Michael Potestio, Local Journalism Initiative, Kamloops This Week
A final report on the preliminary findings of what are believed to be unmarked graves of 215 children on the grounds of the former Kamloops Indian Residential School has been delayed, but is expected to be completed by the end of June.
That was the word from Kukpi7 (Chief) Rosanne Casimir of the Tk’emlúps te Secwépemc First Nation, which has also laid out some of the work it is doing to follow up on the discovery that has drawn worldwide interest and outcry.
The band is in the process of gathering archaeologist experts while drawing up budget estimates for archaeological work and a project plan timeline, according to a press release on the band’s website. The finance department plans to submit to government a comprehensive budget for resources to support the scope of the project.

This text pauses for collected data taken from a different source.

(* ===== verification/TransferNumber.v ===== *)
(** * Transfer numbers

    [internal/transfernumber/number.go]: the run-local identity of a transfer.
    The zero value of the type is the invalid number. *)
From S2P Require Import Prelude.

Definition Maximum : Z := 35.

Record Number : Type := MkNumber { Value : Z }.

#[export] Instance Number_eq_dec : EqDecision Number.
Proof. solve_decision. Defined.

#[export] Instance Number_countable : Countable Number.
Proof. by apply (inj_countable' Value MkNumber); intros []. Defined.

Definition number_zero : Number := MkNumber 0.

Definition number_New (value : Z) : result Number :=
  if (value <? 1) || (Maximum <? value) then
    Err (ErrText ("transfer number " +:+ pretty value +:+ " is outside valid range 1.."
                  +:+ pretty Maximum))
  else Ok (MkNumber (wrap 8 value)).

(** The values of the type: the field is private, so a number is the zero
    value or was made by [New]. *)
Definition number_wf (n : Number) : Prop := 0 <= Value n <= Maximum.

Lemma number_New_Ok value n :
  number_New value = Ok n <-> 1 <= value <= Maximum /\ n = MkNumber value.
Proof.
  unfold number_New. destruct (_ || _) eqn:E.
  - split; [done|]. intros [H _]. bool_to_prop. unfold Maximum in *; lia.
  - bool_to_prop. unfold Maximum in *.
    rewrite wrap_small by (unfold in_u; lia).
    split; [intros [= <-]; split; [lia|done] | by intros [_ ->]].
Qed.

Lemma number_New_Value n : 1 <= Value n <= Maximum -> number_New (Value n) = Ok n.
Proof. intros. apply number_New_Ok. by destruct n. Qed.

(** The byte of a number on the wire. *)
Lemma number_byte n : number_wf n -> b2z (z2b (Value n)) = Value n.
Proof. unfold number_wf, Maximum. intros. apply b2z_z2b_small. lia. Qed.

Lemma number_New_byte n b :
  number_New (b2z b) = Ok n -> 1 <= Value n <= Maximum /\ z2b (Value n) = b.
Proof. intros [H ->]%number_New_Ok. simpl. by rewrite z2b_b2z. Qed.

A legal team has also been hired to support the band and more staff are being sought to assist with the overall project.
Tk’emlúps is also researching what the Kamloops Indian Residential School originally looked like and is in the early stages of having the area where the remains were found, south of the building, designated a heritage site, the release said.
Meanwhile, the band’s language and culture department met with residential school survivors and 13 family representatives to discuss the findings and what comes next, and the band’s museum is also conducting additional research on records associated with the residential school.
As for the report on the preliminary findings, Casimir initially said it would be ready by mid-June, but in a press conference last week, she said the document is “taking a little bit longer than it should.” She cited “a number of steps and due diligence that’s needed,” but added that the report is still expected to be complete by the end of the month.
When asked by KTW, the Tk’emlups band would not give an overview of what the report will entail, but spokesperson Racelle Kooy said advance notice will be given to media when those details are ready to be disclosed.
The band announced last month it had found the remains of children who were students of the school, some as young as three years old, with the help of a ground-penetrating radar survey (GPR) on the Victoria Day long weekend.
The technology uses radio signals to detect changes in the soil and can be applied to look for the presence of graves, but does not work like an X-ray.
The band isn’t yet addressing questions related to the technical aspects of the use of the ground-penetrating radar, with Casimir having indicated that would be shared in the report.
The 215 graves are, to the band’s knowledge, undocumented deaths for which it is still in the process of collecting records.
According to Kooy, Tk’emlups has involved experts in its records-gathering efforts, but details on that front are premature.
“Certainly, we need those records and there’s a lot of information floating out there,” Kooy said.
Asked if all records have been turned over by the Archdiocese of Vancouver — under which the Kamloops Indian Residential School was administered from the 1890s to 1969 — as stated previously by Archbishop Michael Miller, Kooy said there are “other records” and “missing pieces” and the band is “not there yet” in regards to its record collecting.
The Missionary Oblates of Mary Immaculate — the religious order that ran the Kamloops Indian Residential School — has said the records from the Kamloops Indian Residential School are with the Royal BC Museum, but added there may be records elsewhere across Canada. Father Ken Thorsen of the group earlier told KTW the Catholic order is looking into where those records may be.
Officially, there were 51 recorded deaths at the Kamloops Indian Residential School, according to the National Centre for Truth and Reconciliation Commission at the University of Manitoba. Its database notes deaths from between 1900 and 1971.
Impact came as a shock: Casimir
Tk’emlups Chief Rosanne Casimir said she did not realize the worldwide impact the discovery of the 215 unmarked grave sites would generate.
“I had no idea,” she said.
Casimir said she also did not realize the effect it would have on other Indigenous people.
“Knowing the long history of residential schools within our First Nations across Canada, there’s a lot of shared hurt and trauma and triggers that have been opened and that is something I didn’t anticipate, but know that it’s something that we all have to face and all have to acknowledge moving forward,” she said.
Casimir said the band is appreciative of the worldwide support it has received in the wake of the discovery.
“As First Nations people, we know our history and we bear the repercussions of that history, such as the Indian residential school system,” she said.
Casimir said non-Indigenous people need to acknowledge the history and needed steps for healing as they are now getting a clear picture of the impact of residential schools brought to light by the Truth and Reconciliation Commission.
Many visitors have visited the former school, with ceremonies held at the brick building and at the nearby Powwow Grounds. prompting a call from Tk’emlups and the First Nations Health Authority for adherence to COVID-19 pandemic protocols.
A memorial to survivors outside the former school building has continued to grow, with various tributes laid at its base in the weeks since the band’s revelation.
As people reach out to lend their support, the Tk’emlups band has also been accepting donations.
Those funds, according to the band, will be used for the further scientific and archival investigation of the 215 site. Those donations will also be used to memorialize the children in collaboration with Tk’emlups members, the home communities and the families of the children.